I have also started a little configuration file such that I can set the I2C devices per machine that I use, such that I can have different ones for my work and personal laptop. This time I whimsically chose TOML, and this is how it looks:

devices = [7]

Making sense of measurements

The next problem is to create a decent model that translates the measurements of the sensor into brightness values for the monitors. The data looks like this:

datetime reading brightness
0 2021-11-17 09:16:27.733000 359 11
1 2021-11-17 12:43:34.860000 279 9
2 2021-11-17 12:50:02.146000 273 8
3 2021-11-17 14:17:43.697000 291 7
4 2021-11-17 14:42:29.204000 197 6

And when one takes a look at the data, one can already see that there is a big amount of noise there:

There are a few confounding things that I know of:

  • I use the redshift functionality, so my screen gets gradually turned red when it becomes dark outside. The software does that by making the blue colors darker, and therefore creating this shift towards red. But it makes the overall brightness go down, so I need to correct the brightness. Including the time will likely help there, once I have a model for the amount of redshift that was applied.
  • Most of my programs are now white on black (dark mode). In general I want slightly higher brightness values when I mostly work with dark programs. So when I use my IDE to write code, the brightness will be up a few points.
  • The sun sometimes shines on the wall behind me, causing a diffuse reflection on my screen, although the screen itself isn't hit with more light. I correct for that, but I don't see how I could show that in the model.

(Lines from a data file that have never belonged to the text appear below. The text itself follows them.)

(* ===== verification/ShmRing.v ===== *)
(** * components/include/qtrader/ShmRingProtocol.hpp

    The broadcast ring in shared memory: one process publishes numbered items,
    readers follow with a check of the slot's number before and after the copy.
    Readers write nothing shared, so one reader stands for any number of them.

    The two sides take turns at will, and copy an item byte by byte.  The atomic
    stores of the publisher form a timeline; an acquire load may return any
    store to its location that is not hidden by a later one the reader already
    knows of, and makes the reader know everything up to the store it returned.
    Plain bytes are read as they are in memory. *)

From S2P Require Import Prelude.

Module ShmRingProtocol.

Definition kMagic : Z := 0x575453484D524E47.
Definition kVersion : Z := 1.
Definition kNoSequence : Z := u64_max.
Definition kCapacity : Z := 8 * 1024.

Section ring.
(** [sizeof(DataItem)], which the vendored structures determine. *)
Context (item_bytes : Z).

(** ** Memory *)

(** [sizeof(SequenceHeader)]: 56 bytes, aligned to 64. *)
Definition header_bytes : Z := 64.

(** The plain fields of the header. *)
Record Header := mkHeader {
  magic : Z;
  version : Z;
  header_size : Z;
  capacity : Z;
  item_size : Z;
  pid : Z
}.

Definition fresh_header : Header := mkHeader kMagic kVersion header_bytes kCapacity item_bytes 0.

Definition valid (h : Header) : bool :=
  (magic h =? kMagic) && (version h =? kVersion) && (header_size h =? header_bytes) &&
  (capacity h =? kCapacity) && (item_size h =? item_bytes).

(** The atomics, and the stores the publisher makes to them. *)
Inductive Location := Epoch | Published | Sequence (slot : Z).

#[global] Instance location_eq_dec : EqDecision Location.
Proof. solve_decision. Defined.

Definition Store : Type := Location * Z.

Definition initial (l : Location) : Z := match l with Epoch => 0 | _ => kNoSequence end.

(** Some store to [l] at a position from [from] on and below [known]. *)
Definition overwritten (stores : list Store) (from known : nat) (l : Location) : bool :=
  bool_decide (Exists (fun s => fst s = l) (take (known - from) (drop from stores))).

(** An acquire load of [l] by a reader that knows [known] stores, returning the
    store at [choice], or the initial value. *)
Definition load (stores : list Store) (known : nat) (l : Location) (choice : option nat) :
    option (Z * nat) :=
  match choice with
  | None => if overwritten stores 0 known l then None else Some (initial l, known)
  | Some i =>
      '(l', v) ← stores !! i;
      if negb (bool_decide (l' = l)) || overwritten stores (S i) known l then None
      else Some (v, max known (S i))
  end.

(** ** The publisher *)

Inductive Writer :=
  | WriterIdle
  | WriterCopies (sequence : Z) (item : list Z) (copied : nat)
  | WriterStoresPublished (sequence : Z).

(** ** The reader *)

(** Where the reader is; [reading] tells an [attach] made by [try_read]. *)
Inductive ReaderAt :=
  | ReaderIdle
  | AttachLoadsEpoch (start_at_latest reading : bool)
  | AttachLoadsPublished (start_at_latest reading : bool)
  | RestartedLoadsEpoch
  | ReadLoadsPublished
  | ReadLoadsBefore
  | ReadCopies (before : Z) (copied : list Z)
  | ReadLoadsAfter (before : Z) (copied : list Z).

Record SequenceReader := mkReader {
  _next : Z;
  _epoch : Z;
  _dropped : Z;
  _initialized : bool;
  at_ : ReaderAt;
  known : nat
}.

#[global] Instance eta_reader : Eta SequenceReader := fun r =>
  mkReader (_next r) (_epoch r) (_dropped r) (_initialized r) (at_ r) (known r).

Definition fresh_reader : SequenceReader := mkReader 0 0 0 false ReaderIdle 0.

Record t := mk {
  header : Header;
  items : list (list Z);
  stores : list Store;
  writer : Writer;
  reader : SequenceReader
}.

#[global] Instance eta_ring : Eta t := fun r => mk (header r) (items r) (stores r) (writer r) (reader r).

Definition make : t :=
  mk fresh_header (replicate (Z.to_nat kCapacity) (replicate (Z.to_nat item_bytes) 0)) []
    WriterIdle fresh_reader.

(** [make_epoch], at [ticks] of the clock. *)
Definition make_epoch (ticks pid : Z) : Z := Z.lxor (u64 ticks) (u64 (Z.shiftl pid 32)).

Definition slot (sequence : Z) : Z := Z.land sequence (kCapacity - 1).

(** [oldest(published)] *)
Definition oldest (published : Z) : Z :=
  if kCapacity - 1 <=? published then published - (kCapacity - 1) else 0.

(** What the calls return; a successful [try_read] with [next_sequence() - 1]. *)
Inductive Output :=
  | Attached
  | RestartedReturned (restarted : bool)
  | ReadNothing
  | Read (sequence : Z) (item : list Z).

(** ** Steps *)

Inductive Step :=
  | StoreEpoch (epoch : Z)
  | Publish (sequence : Z) (item : list Z)
  | CopyIn
  | StoreSequence
  | StorePublished
  | Attach (start_at_latest : bool)
  | AskRestarted
  | TryRead
  | Load (choice : option nat)
  | CopyOut.

Definition store (r : t) (l : Location) (v : Z) : t := r <| stores ::= fun s => s ++ [(l, v)] |>.

(** One byte of [memcpy(&slot.item, &item, sizeof(item))]. *)
Definition copy_in (r : t) (sequence : Z) (item : list Z) (copied : nat) : t :=
  let i := slot sequence in
  let r := r <| items ::= fun a => a.[i <- <[copied := item !!! copied]> a.[i]] |> in
  r <| writer := WriterCopies sequence item (S copied) |>.

Definition writer_step (r : t) (s : Step) : option t :=
  match s, writer r with
  | StoreEpoch epoch, WriterIdle => Some (store r Epoch epoch)
  | Publish sequence item, WriterIdle => Some (r <| writer := WriterCopies sequence item 0 |>)
  | CopyIn, WriterCopies sequence item copied =>
      if (copied <? Z.to_nat item_bytes)%nat then Some (copy_in r sequence item copied) else None
  | StoreSequence, WriterCopies sequence _ copied =>
      if (copied <? Z.to_nat item_bytes)%nat then None
      else Some ((store r (Sequence (slot sequence)) sequence) <| writer := WriterStoresPublished sequence |>)
  | StorePublished, WriterStoresPublished sequence =>
      Some ((store r Published sequence) <| writer := WriterIdle |>)
  | _, _ => None
  end.

(** What follows a load of [attach], having returned [v]. *)
Definition attach_published (d : SequenceReader) (start_at_latest reading : bool) (v : Z) :
    SequenceReader * list Output :=
  let next :=
    if v =? kNoSequence then 0 else if start_at_latest then u64 (v + 1) else oldest v in
  let d := d <| _next := next |> <| _initialized := true |> in
  if reading then (d <| at_ := ReadLoadsPublished |>, []) else (d <| at_ := ReaderIdle |>, [Attached]).

(** What follows the loads of [try_read]. *)
Definition read_published (d : SequenceReader) (published : Z) : SequenceReader * list Output :=
  if (published =? kNoSequence) || (published <? _next d) then (d <| at_ := ReaderIdle |>, [ReadNothing])
  else
    let oldest_available := oldest published in
    let d :=
      if _next d <? oldest_available
      then d <| _dropped ::= fun n => u64 (n + u64 (oldest_available - _next d)) |>
             <| _next := oldest_available |>
      else d in
    (d <| at_ := ReadLoadsBefore |>, []).

Definition read_before (d : SequenceReader) (before : Z) : SequenceReader * list Output :=
  if negb (before =? _next d) then
    let d :=
      if (_next d <? before) && negb (before =? kNoSequence)
      then d <| _dropped ::= fun n => u64 (n + u64 (before - _next d)) |> <| _next := before |>
      else d in
    (d <| at_ := ReaderIdle |>, [ReadNothing])
  else (d <| at_ := ReadCopies before [] |>, []).

Definition read_after (d : SequenceReader) (before : Z) (copied : list Z) (after : Z) :
    SequenceReader * list Output :=
  if negb (after =? before) then
    let d := d <| _dropped ::= fun n =>
      u64 (n + (if _next d <? after then u64 (after - _next d) else 1)) |> in
    let d := d <| _next := if after =? kNoSequence then incr (_next d) else after |> in
    (d <| at_ := ReaderIdle |>, [ReadNothing])
  else
    let d := d <| _next ::= incr |> in
    (d <| at_ := ReaderIdle |>, [Read (u64 (_next d - 1)) copied]).

(** The location a reader at [a] loads next. *)
Definition loads (d : SequenceReader) : option Location :=
  match at_ d with
  | AttachLoadsEpoch _ _ | RestartedLoadsEpoch => Some Epoch
  | AttachLoadsPublished _ _ | ReadLoadsPublished => Some Published
  | ReadLoadsBefore | ReadLoadsAfter _ _ => Some (Sequence (slot (_next d)))
  | ReaderIdle | ReadCopies _ _ => None
  end.

Definition after_load (d : SequenceReader) (v : Z) : SequenceReader * list Output :=
  match at_ d with
  | AttachLoadsEpoch latest reading =>
      (d <| _epoch := v |> <| at_ := AttachLoadsPublished latest reading |>, [])
  | AttachLoadsPublished latest reading => attach_published d latest reading v
  | RestartedLoadsEpoch =>
      (d <| at_ := ReaderIdle |>, [RestartedReturned (negb (v =? _epoch d))])
  | ReadLoadsPublished => read_published d v
  | ReadLoadsBefore => read_before d v
  | ReadLoadsAfter before copied => read_after d before copied v
  | ReaderIdle | ReadCopies _ _ => (d, [])
  end.

Definition reader_step (memory : list (list Z)) (stores : list Store) (d : SequenceReader) (s : Step) :
    option (SequenceReader * list Output) :=
  match s, at_ d with
  | Attach latest, ReaderIdle => Some (d <| at_ := AttachLoadsEpoch latest false |>, [])
  | AskRestarted, ReaderIdle =>
      if _initialized d then Some (d <| at_ := RestartedLoadsEpoch |>, [])
      else Some (d, [RestartedReturned false])
  | TryRead, ReaderIdle =>
      Some (d <| at_ := if _initialized d then ReadLoadsPublished else AttachLoadsEpoch true true |>, [])
  | Load choice, _ =>
      l ← loads d;
      '(v, known') ← load stores (known d) l choice;
      Some (after_load (d <| known := known' |>) v)
  | CopyOut, ReadCopies before copied =>
      if (length copied <? Z.to_nat item_bytes)%nat
      then
        let byte := (memory.[slot (_next d)]) !!! length copied in
        let copied := copied ++ [byte] in
        Some (d <| at_ :=
          if (length copied <? Z.to_nat item_bytes)%nat then ReadCopies before copied
          else ReadLoadsAfter before copied |>, [])
      else Some (d <| at_ := ReadLoadsAfter before copied |>, [])
  | _, _ => None
  end.

(** [None] when the side is elsewhere or the load is not possible. *)
Definition step (r : t) (s : Step) : option (t * list Output) :=
  match s with
  | StoreEpoch _ | Publish _ _ | CopyIn | StoreSequence | StorePublished =>
      r ← writer_step r s; Some (r, [])
  | _ =>
      '(d, out) ← reader_step (items r) (stores r) (reader r) s;
      Some (r <| reader := d |>, out)
  end.

(** A schedule, and what the reader's calls returned meanwhile. *)
Fixpoint run (r : t) (schedule : list Step) : option (t * list Output) :=
  match schedule with
  | [] => Some (r, [])
  | s :: schedule' =>
      '(r, out) ← step r s;
      '(r, outs) ← run r schedule';
      Some (r, out ++ outs)
  end.

End ring.
End ShmRingProtocol.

I like the way that Android does it. It adjusts the screen automatically, but as a user I can give a certain bias. With my software I want to do the same, and also include a manual mode. This way I can always set the screen like I want, but also have the automatic mode present.

The redshift part seems to be the one that I can work around. I have added a color-coding for the time to the plot to see whether patterns emerge:

But it is not so clear-cut. This can also be because due to seasonal shifts in the time of day where the sun rises and sets. I would need to get the redshift formula. This can be inferred from the solar.c in the Redshift implementation. That seems to be quite complicated, it works with the angles of the sun. I might be able to implement that, but then I am not sure how much of an effect this has. I might do that later.

The data is quite noisy, I have added one round of LOESS to smooth the data. I have color-coded the weight:

The smoothed version is not good to predict stuff. Instead I try to pick a couple of points to use a quadratic interpolation:

This interpolation can be generated using a handful of points, which are then put into the configuration file:

x = [0, 200, 400, 500, 700, 900, 1000, 1200, 1500, 3500, 6800, 9000]
y = [0, 7,   15,  21,  24,  30,  33,   34,   40,   70,   90,   100]

Not really viable

But in the end it turns out to be not really viable, and due to many different reasons. The brightness sensor sometimes is unrealiable, it just doesn't start up. I haven't figured out why that is the case. Then the ddccontrol utility doesn't always work. Perhaps it is a bit hard with the USB-C dock. Or my displays are getting old and unstable. The main display sometimes doesn't report the maximum resolution, so perhaps it's time for a new one.

And on top of that, there is so much spread in the desired brightness that the automatic setting doesn't really work so well. Perhaps my position of the sensor is not good. Perhaps I would need to take into account the different screen contents in order to get it better.

In the end it is nice, but the current state is that it is so brittle and cumbersome that I find manual adjustment of the screens less pain.